» Task instructions
Using the records that follow, copy every line containing the word "calm".

» Recorded information
==========
(* ===== verification/ServiceSteps.v ===== *)
(** * internal/core/service: every method that writes records

    The methods of [supervisor.go], which assign the fields of a record that say who serves the sandbox, and the calls of
    all methods of the service as one step relation: those of Service, the fork and the restore of Fork, and these.
    [CreateAndBoot], a function of its own, is in CreateBoot. *)

From stdpp Require Import prelude countable gmap strings list.
From Stdlib Require Import ZArith Lia.
From S2P Require Import Prelude GoStrings Domain Lifecycle Sandbox Store Volumes VolumeGuard Service Fork.

(** ** supervisor.go *)

Definition set_CacheDiskSlot (v : string) (s : Sandbox) : Sandbox :=
  let 'mkSandbox id nm pj lb st env iid roe rm sr pv spid ssock ncpid ncpg tap chs ncst ncs nct _
    cpid br mv lm an ean := s in
  mkSandbox id nm pj lb st env iid roe rm sr pv spid ssock ncpid ncpg tap chs ncst ncs nct v cpid
    br mv lm an ean.

Inductive assign_error := AsIncomplete | AsStore (e : store_error cb_error).

(** [store.Update] with a callback that only assigns. *)
Definition assign (io : IO) (id : SandboxID) (f : Sandbox → Sandbox) (s : Service) : Service * result assign_error unit :=
  let '(fs, _, res) := Update io id (λ sb, (tt, Ok (f sb))) (sv_fs s) in
  (set_fs fs s, match res with Ok _ => Ok tt | Err e => Err (AsStore e) end).

Definition SetSupervisor (io : IO) (id : SandboxID) (pid : Z) (sock : string) : Service → Service * result assign_error unit :=
  assign io id (λ sb, set_SupervisorSock sock (set_SupervisorPID pid sb)).

Definition SetCacheDiskSlot (io : IO) (id : SandboxID) (slots : string) : Service → Service * result assign_error unit :=
  assign io id (set_CacheDiskSlot slots).

Definition ClearSupervisor (io : IO) (id : SandboxID) : Service → Service * result assign_error unit :=
  assign io id (λ sb, set_SupervisorSock "" (set_SupervisorPID 0 sb)).

Definition SetNetnsIdentity (io : IO) (id : SandboxID) (pid pgid startTime : Z) (guestTap apiSocket : string) (s : Service)
    : Service * result assign_error unit :=
  if (pid <=? 0) || (pgid <=? 0) || (startTime =? 0) || String.eqb guestTap "" || String.eqb apiSocket ""
  then (s, Err AsIncomplete)
  else assign io id (λ sb, set_CHAPISocket apiSocket (set_GuestTapName guestTap (set_NetnsChildStartTime startTime
         (set_NetnsChildPGID pgid (set_NetnsChildPID pid sb))))) s.

(** ** All methods *)

(** A call of a method, whatever it is given and whatever fails; new identifiers are well formed, and a fork mints them
    once. *)
Inductive service_step (s : Service) : Service → Prop :=
| ss_method s' : svc_step s s' → service_step s s'
| ss_Fork drv fa ref count : fair fa count → service_step s (fk_svc (Fork drv fa ref count s).1)
| ss_RestoreFromSnapshot drv arts fa snapID count :
    fair fa count → service_step s (fk_svc (RestoreFromSnapshot drv arts fa snapID count s).1)
| ss_SetSupervisor io id pid sock : wf_id id → service_step s (SetSupervisor io id pid sock s).1
| ss_SetCacheDiskSlot io id slots : wf_id id → service_step s (SetCacheDiskSlot io id slots s).1
| ss_ClearSupervisor io id : wf_id id → service_step s (ClearSupervisor io id s).1
| ss_SetNetnsIdentity io id pid pgid startTime guestTap apiSocket :
    wf_id id → service_step s (SetNetnsIdentity io id pid pgid startTime guestTap apiSocket s).1.

(** A record that appears: a fresh one of [Create], or a child of a stored parent. *)
Definition new_record_of (s : Service) (sb : Sandbox) : Prop :=
  fresh_record sb ∨
  ∃ parent snapID, lookup_sandbox (sv_fs s) (ID parent) = Some parent ∧ child_of parent snapID (ID sb) sb.

(** ** The assigning methods *)

Definition assigns (f : Sandbox → Sandbox) : Prop := ∀ sb, evolves sb (f sb) ∧ SState (f sb) = SState sb.

Lemma assign_facts P io id f s :
  wf_id id → assigns f → svc_wf s → svc_wf (assign io id f s).1 ∧ fs_evolves P (sv_fs s) (sv_fs (assign io id f s).1).
Proof.
  intros Hid Hf [Hst Hv]. unfold assign.
  assert (Hcb : ∀ sb sb' : Sandbox, (tt, Ok (E:=cb_error) (f sb)).2 = Ok sb' → evolves sb sb').
  { intros sb sb' [= <-]. apply Hf. }
  pose proof (Update_evolves P io id (λ sb, (tt, Ok (E:=cb_error) (f sb))) (sv_fs s) Hid Hcb) as He.
  pose proof (Update_store_wf io id (λ sb, (tt, Ok (E:=cb_error) (f sb))) (sv_fs s)) as Hw.
  destruct (Update io id _ (sv_fs s)) as [[fs out] res]. cbn in *. split; [|done]. split; [|done].
  apply Hw; [done| |done]. intros sb sb' [= <-]. by destruct (proj1 (Hf sb)).
Qed.

Lemma assigns_netns pid pgid st tap api :
  assigns (λ sb, set_CHAPISocket api (set_GuestTapName tap (set_NetnsChildStartTime st (set_NetnsChildPGID pgid (set_NetnsChildPID pid sb))))).
Proof. intros []. split; [by constructor; auto|done]. Qed.

Lemma assigns_supervisor pid sock : assigns (λ sb, set_SupervisorSock sock (set_SupervisorPID pid sb)).
Proof. intros []. split; [by constructor; auto|done]. Qed.

Lemma assigns_slot slots : assigns (set_CacheDiskSlot slots).
Proof. intros []. split; [by constructor; auto|done]. Qed.

(** ** Forks *)

Lemma forked_facts gates fa count snapID s k r :
  forked gates fa count snapID s k r → svc_wf s → svc_wf (fk_svc k) ∧ fs_evolves (new_record_of s) (sv_fs s) (sv_fs (fk_svc k)).
Proof.
  intros [(_ & _ & Hf & Hv & _)|(parent & snap & Hid & Hlk & _ & _ & _ & [_ Hrec _ Hvol Hwf _])] [Hs Hvi].
  - split; [split; [by rewrite Hf|intros v; rewrite Hv; apply Hvi]|]. rewrite Hf. apply fs_evolves_refl.
  - split; [split; [by apply Hwf|intros v; rewrite Hvol; apply Hvi]|]. intros id Hwid.
    destruct (Hrec id Hwid) as [->|(_ & -> & c & -> & Hc)].
    + destruct (lookup_sandbox (sv_fs s) id); [apply evolves_refl|done].
    + right. exists parent, (snapID snap). split; [done|]. destruct Hc as [Hi Hc]. by rewrite Hi.
Qed.

Lemma service_step_facts s s' : service_step s s' → svc_wf s → svc_wf s' ∧ fs_evolves (new_record_of s) (sv_fs s) (sv_fs s').
Proof.
  intros Hs Hwf. destruct Hs as [s' Hs|drv fa ref count Hf|drv arts fa snapID count Hf|io id pid sock Hid|io id slots Hid|io id Hid|io id pid pgid st tap api Hid].
  - destruct (svc_step_facts s s' Hs Hwf) as [H1 H2]. split; [done|]. intros id Hid. specialize (H2 id Hid).
    destruct (lookup_sandbox (sv_fs s) id), (lookup_sandbox (sv_fs s') id); try done. by left.
  - destruct (Fork drv fa ref count s) as [k r] eqn:E. eapply forked_facts; [by eapply Fork_forked; [apply Hwf|..]|done].
  - destruct (RestoreFromSnapshot drv arts fa snapID count s) as [k r] eqn:E. eapply forked_facts; [by eapply Restore_forked; [apply Hwf|..]|done].
  - by apply assign_facts; [|apply assigns_supervisor|].
  - by apply assign_facts; [|apply assigns_slot|].
  - by apply assign_facts; [|apply assigns_supervisor|].
  - unfold SetNetnsIdentity. destruct (_ || _); [split; [done|apply fs_evolves_refl]|]. by apply assign_facts; [|apply assigns_netns|].
Qed.

(** C31: what no method of the service does, whatever it is given and whatever fails: it keeps the store and the volumes
    well formed; it never changes the identity, the labels, the frozen envelope, the provenance, the volumes or the mounts
    of an existing record, never takes a removal marker back, and moves the state only along an edge of the lifecycle;
    and a record that appears is a fresh one in state created, with the empty envelope, or a running child of a stored
    parent, without its secrets. *)
Lemma service_respects_lifecycle s s' :
  service_step s s' → svc_wf s →
  svc_wf s' ∧
  ∀ id, wf_id id →
  match lookup_sandbox (sv_fs s) id, lookup_sandbox (sv_fs s') id with
  | Some sb, Some sb' => evolves sb sb'
  | None, Some sb' => new_record_of s sb'
  | _, None => True
  end.
Proof. intros Hs Hwf. by apply service_step_facts. Qed.

Lemma service_respects_lifecycle_witness :
  svc_wf (Stop calm (SandboxID_String id_A) (SetSupervisor io_none id_A 4242 "/run/sup.sock" (Start plain_driver calm (SandboxID_String id_A) shared_service).1).1).1.
Proof.
  destruct (service_respects_lifecycle _ _ (ss_method _ _ (sst_Start plain_driver calm (SandboxID_String id_A) shared_service))
    shared_service_wf) as [H1 _].
  destruct (service_respects_lifecycle _ _ (ss_SetSupervisor _ io_none id_A 4242 "/run/sup.sock" ltac:(reflexivity)) H1) as [H2 _].
  destruct (service_respects_lifecycle _ _ (ss_method _ _ (sst_Stop calm (SandboxID_String id_A) _)) H2) as [H3 _].
  exact H3.
Defined.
==========
» Exercise output
  svc_wf (Stop calm (SandboxID_String id_A) (SetSupervisor io_none id_A 4242 "/run/sup.sock" (Start plain_driver calm (SandboxID_String id_A) shared_service).1).1).1.
  destruct (service_respects_lifecycle _ _ (ss_method _ _ (sst_Start plain_driver calm (SandboxID_String id_A) shared_service))
  destruct (service_respects_lifecycle _ _ (ss_method _ _ (sst_Stop calm (SandboxID_String id_A) _)) H2) as [H3 _].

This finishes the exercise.